En sage marin, Thomas anticipe cette situation depuis déjà plus de 24 heures. Il a mis entre parenthèses la course et ses classements, pour se concentrer exclusivement à la quête de la trajectoire la plus sécurisante pour son bateau et pour lui-même. Cette démarche l’a ainsi amené à privilégier une route très nord, à la latitude du sud de la Nouvelle Zélande, pour n’avoir à négocier que la frange nord de la dépression en rapide circulation en son sud. L’idée est naturellement de subir le moins longtemps possible ce tonique coup de vent.

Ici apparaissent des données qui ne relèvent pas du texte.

(** The condition is the exact one: a result sequence with a text result
    whose 'href' is truthy and not a string, or a video result whose
    'description' is present and not a string, raises. *)
Lemma unrenderable_raises (m : Method) (results : list (gmap string pyval)) :
  ~ Forall (renderable m) results ->
  exists e, for_each_from (format_result m) 1 results = Raise e.
Proof.
  intros H.
  destruct (for_each_from (format_result m) 1 results) as [formatted|e] eqn:E;
    [|eexists; reflexivity].
  exfalso. apply H. apply (for_each_from_rendered m results 1%nat formatted E).
Qed.

(** C4, as the specification states it, fails: a video result whose
    description is null makes the entry template raise. *)
Lemma null_description_raises : ~ formatting_never_raises.
Proof.
  intros H. destruct (H videos [null_description]) as [formatted Hf].
  vm_compute in Hf. discriminate Hf.
Qed.

(** The exception ends the video handler; [handle_call_tool] reports it. *)
Lemma null_description_response :
  fst (handle_call_tool null_description_provider "ddgs_video_search"
         rust_query initial_world) =
  Ok [text_content (cat ["Error executing search: "; String squote EmptyString;
                         "NoneType"; String squote EmptyString;
                         " object is not subscriptable"])].
Proof. vm_compute. reflexivity. Qed.

(** A field that is present and null is rendered as the text "None". *)
Lemma null_title_rendered :
  format_news_result 1 {[ "title" := PNone ]} =
  Ok (cat ["1. **None**"; nl; "   Source: N/A"; nl; "   Date: N/A"; nl;
           "   URL: N/A"; nl; "   No description"; nl]).
Proof. vm_compute. reflexivity. Qed.

(** ** The client cache *)

Lemma handle_call_tool_step (provider : Provider) (tool : string)
    (arguments : gmap string pyval) (w : World) :
  cache_step w (snd (handle_call_tool provider tool arguments w)).
Proof.
  destruct (method_of_tool tool) as [m|] eqn:Hm.
  - apply method_of_tool_name in Hm. subst tool.
    destruct (decide (m = text_)) as [->|Hne].
    + simpl tool_name.
      destruct (text_search_request arguments) as [r|e] eqn:Hr.
      * destruct (text_invocation_events provider arguments r w Hr)
          as (out & Hrun & _).
        rewrite Hrun. apply step_text.
      * rewrite (text_invocation_raise provider arguments e w Hr).
        apply step_idle.
    + destruct (arguments !! "query") as [query|] eqn:Hq.
      * destruct (plain_invocation_events provider m arguments query w Hne Hq)
          as (out & Hrun & _).
        rewrite Hrun. apply step_shared, Hne.
      * rewrite (plain_invocation_no_query provider m arguments w Hne Hq).
        apply step_idle.
  - apply method_of_tool_None in Hm.
    rewrite (handle_call_tool_unknown provider tool arguments w Hm).
    apply step_idle.
Qed.

Lemma shared_call_client_not_text (ctx : Context) (c : DDGS) (m : Method)
    (kwargs : list (string * pyval)) (out : Outcome) :
  m <> text_ ->
  shared_call_client (EvCall ctx c m kwargs out) = Some c
  /\ text_call_id (EvCall ctx c m kwargs out) = None.
Proof. intros Hm. destruct m; try congruence; split; reflexivity. Qed.

Lemma cache_invariant_initial : cache_invariant initial_world.
Proof.
  split; simpl.
  - intros c H. discriminate H.
  - intros c H. inversion H.
  - constructor.
  - intros id H. inversion H.
  - intros c H. discriminate H.
Qed.

Lemma cache_invariant_step (w w' : World) :
  cache_invariant w -> cache_step w w' -> cache_invariant w'.
Proof.
  intros [Hc Hs Hd Ha Hp] Hstep.
  destruct Hstep as [|r out|m kwargs out Hm].
  - split; assumption.
  - (* a text search: a fresh private client *)
    split; simpl; rewrite <- ?app_assoc, ?omap_app; simpl; rewrite ?app_nil_r.
    + intros c H. destruct (Hc c H) as (? & ? & ? & ?). repeat split; auto; lia.
    + exact Hs.
    + apply NoDup_app. split; [exact Hd|]. split; [|apply NoDup_singleton].
      intros id Hid Hin. apply list_elem_of_singleton in Hin. subst id.
      apply Ha in Hid. lia.
    + intros id Hid. apply elem_of_app in Hid as [Hid|Hid].
      * apply Ha in Hid. lia.
      * apply list_elem_of_singleton in Hid. subst id. lia.
    + intros c H Hin. apply elem_of_app in Hin as [Hin|Hin].
      * exact (Hp c H Hin).
      * apply list_elem_of_singleton in Hin.
        destruct (Hc c H) as (_ & _ & _ & Hlt). lia.
  - (* a search through the shared client *)
    destruct (shared_call_client_not_text EventLoop (shared_client w) m kwargs out Hm)
      as [Esh Etx].
    unfold with_shared_client, shared_client in *.
    destruct (ddgs_instance w) as [cached|] eqn:Hcache; simpl in *.
    + split; simpl; rewrite ?Hcache, ?omap_app; simpl; rewrite ?Esh, ?Etx, ?app_nil_r.
      * exact Hc.
      * intros c Hin. apply elem_of_app in Hin as [Hin|Hin]; [auto|].
        apply list_elem_of_singleton in Hin. congruence.
      * exact Hd.
      * exact Ha.
      * exact Hp.
    + split; simpl; rewrite <- ?app_assoc, ?omap_app; simpl;
        rewrite ?Esh, ?Etx, ?app_nil_r.
      * intros c H. injection H as <-. simpl. repeat split; auto.
      * intros c Hin. apply elem_of_app in Hin as [Hin|Hin].
        -- apply Hs in Hin. discriminate Hin.
        -- apply list_elem_of_singleton in Hin. congruence.
      * exact Hd.
      * intros id Hid. apply Ha in Hid. lia.
      * intros c H Hin. injection H as <-. simpl in Hin. apply Ha in Hin. lia.
Qed.

Lemma cache_invariant_serve (provider : Provider)
    (invocations : list (string * gmap string pyval)) (w : World) :
  cache_invariant w -> cache_invariant (serve provider invocations w).
Proof.
  revert w. induction invocations as [|[tool arguments] rest IH]; intros w Hw.
  - exact Hw.
  - simpl. apply IH.
    apply (cache_invariant_step w); [exact Hw|apply handle_call_tool_step].
Qed.

(** [get_ddgs_instance] itself replaces the cached client when it is given
    a proxy; no handler calls it with one. *)
Lemma get_ddgs_instance_proxy_replaces (cached : DDGS) (n : nat) (evs : list Event) :
  snd (get_ddgs_instance (Some "socks5://127.0.0.1:9150") 10
         (mkWorld (Some cached) n evs)) =
  mkWorld (Some (mkDDGS n (Some "socks5://127.0.0.1:9150") 10 true)) (S n)
    (evs ++ [EvNew (mkDDGS n (Some "socks5://127.0.0.1:9150") 10 true)]).
Proof. reflexivity. Qed.

(** C2, as the code has it.  Over every sequence of invocations at most
    one shared client is cached: it is built without proxy (timeout 10,
    TLS verification on) and every provider call for images, videos, news
    and books, from the first to the last, is made through it, so it is
    never replaced.  Every text search, with or without a proxy, is made
    through a client of its own that no other call uses, and leaves the
    cache as it found it. *)
Theorem client_cache_policy (provider : Provider)
    (invocations : list (string * gmap string pyval)) :
  let w := serve provider invocations initial_world in
  (forall c, ddgs_instance w = Some c ->
     proxy c = None /\ timeout c = 10 /\ verify c = true)
  /\ (forall c, c ∈ omap shared_call_client (trace w) -> ddgs_instance w = Some c)
  /\ NoDup (omap text_call_id (trace w))
  /\ (forall c, c ∈ omap shared_call_client (trace w) ->
        ddgs_id c ∉ omap text_call_id (trace w))
  /\ (forall arguments w0,
        ddgs_instance (snd (handle_call_tool provider "ddgs_text_search" arguments w0))
        = ddgs_instance w0).
Proof.
  intros w.
  destruct (cache_invariant_serve provider invocations initial_world
              cache_invariant_initial) as [Hc Hs Hd Ha Hp].
  fold w in Hc, Hs, Hd, Ha, Hp.
  split; [|split; [|split; [|split]]].
  - intros c H. destruct (Hc c H) as (? & ? & ? & _). auto.
  - exact Hs.
  - exact Hd.
  - intros c Hin. apply Hp, Hs, Hin.
  - intros arguments w0.
    destruct (text_search_request arguments) as [r|e] eqn:Hr.
    + destruct (text_invocation_events provider arguments r w0 Hr) as (out & Hrun & _).
      rewrite Hrun. reflexivity.
    + rewrite (text_invocation_raise provider arguments e w0 Hr). reflexivity.
Qed.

Ses prédécesseurs de nouveau réunis en un petit peloton plus compact que jamais, Jean Pierre Dick, Jean Le Cam et Yann Eliès, pourtant ralentis par des zones de transition, évoluent désormais à près de 700 milles de son étrave. Et c’est Louis Burton qui se frotte les mains, en capacité à réduire tout le week-end l’écart qui le sépare du Souffle du Nord. Longtemps relégué à près de 1 000 milles, le skipper de Bureau Vallée évolue désormais à moins de 500 milles de Thomas, à très grande vitesse sur l’arrière de la dépression.

Nul doute que ces petits calculs propres aux terriens n’émeuvent guère Thomas en ce week-end de tous les dangers. La priorité est à la sauvegarde du bateau. Préservation.